## Data shown
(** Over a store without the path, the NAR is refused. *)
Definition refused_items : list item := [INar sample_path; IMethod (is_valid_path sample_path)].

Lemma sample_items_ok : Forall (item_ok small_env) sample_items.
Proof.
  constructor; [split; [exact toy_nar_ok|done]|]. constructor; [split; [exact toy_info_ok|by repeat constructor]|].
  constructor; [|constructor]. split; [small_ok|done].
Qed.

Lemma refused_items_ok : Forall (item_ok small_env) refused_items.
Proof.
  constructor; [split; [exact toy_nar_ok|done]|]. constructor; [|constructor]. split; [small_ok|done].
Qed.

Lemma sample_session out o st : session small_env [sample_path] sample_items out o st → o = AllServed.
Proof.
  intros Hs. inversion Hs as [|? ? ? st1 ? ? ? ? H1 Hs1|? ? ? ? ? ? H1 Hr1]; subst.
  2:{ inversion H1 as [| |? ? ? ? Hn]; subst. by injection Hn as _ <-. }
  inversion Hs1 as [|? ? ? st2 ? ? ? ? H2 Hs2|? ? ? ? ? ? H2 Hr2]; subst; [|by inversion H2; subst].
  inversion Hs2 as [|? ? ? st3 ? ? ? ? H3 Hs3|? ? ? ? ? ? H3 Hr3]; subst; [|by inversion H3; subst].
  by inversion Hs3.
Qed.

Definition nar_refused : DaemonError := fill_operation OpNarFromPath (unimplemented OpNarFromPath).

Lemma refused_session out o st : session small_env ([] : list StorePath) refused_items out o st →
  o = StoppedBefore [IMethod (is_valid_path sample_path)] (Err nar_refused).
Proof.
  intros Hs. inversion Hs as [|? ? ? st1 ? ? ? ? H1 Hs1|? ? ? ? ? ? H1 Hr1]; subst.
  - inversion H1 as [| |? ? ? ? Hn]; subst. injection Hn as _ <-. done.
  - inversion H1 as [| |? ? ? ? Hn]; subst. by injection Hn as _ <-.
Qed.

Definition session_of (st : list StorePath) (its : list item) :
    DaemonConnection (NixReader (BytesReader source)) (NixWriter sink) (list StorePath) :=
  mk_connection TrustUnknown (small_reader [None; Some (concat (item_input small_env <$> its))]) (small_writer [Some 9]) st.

## What is expected
Within the data above, pick out all lines holding the word "injection".

## Response box
  2:{ inversion H1 as [| |? ? ? ? Hn]; subst. by injection Hn as _ <-. }
  - inversion H1 as [| |? ? ? ? Hn]; subst. injection Hn as _ <-. done.
  - inversion H1 as [| |? ? ? ? Hn]; subst. by injection Hn as _ <-.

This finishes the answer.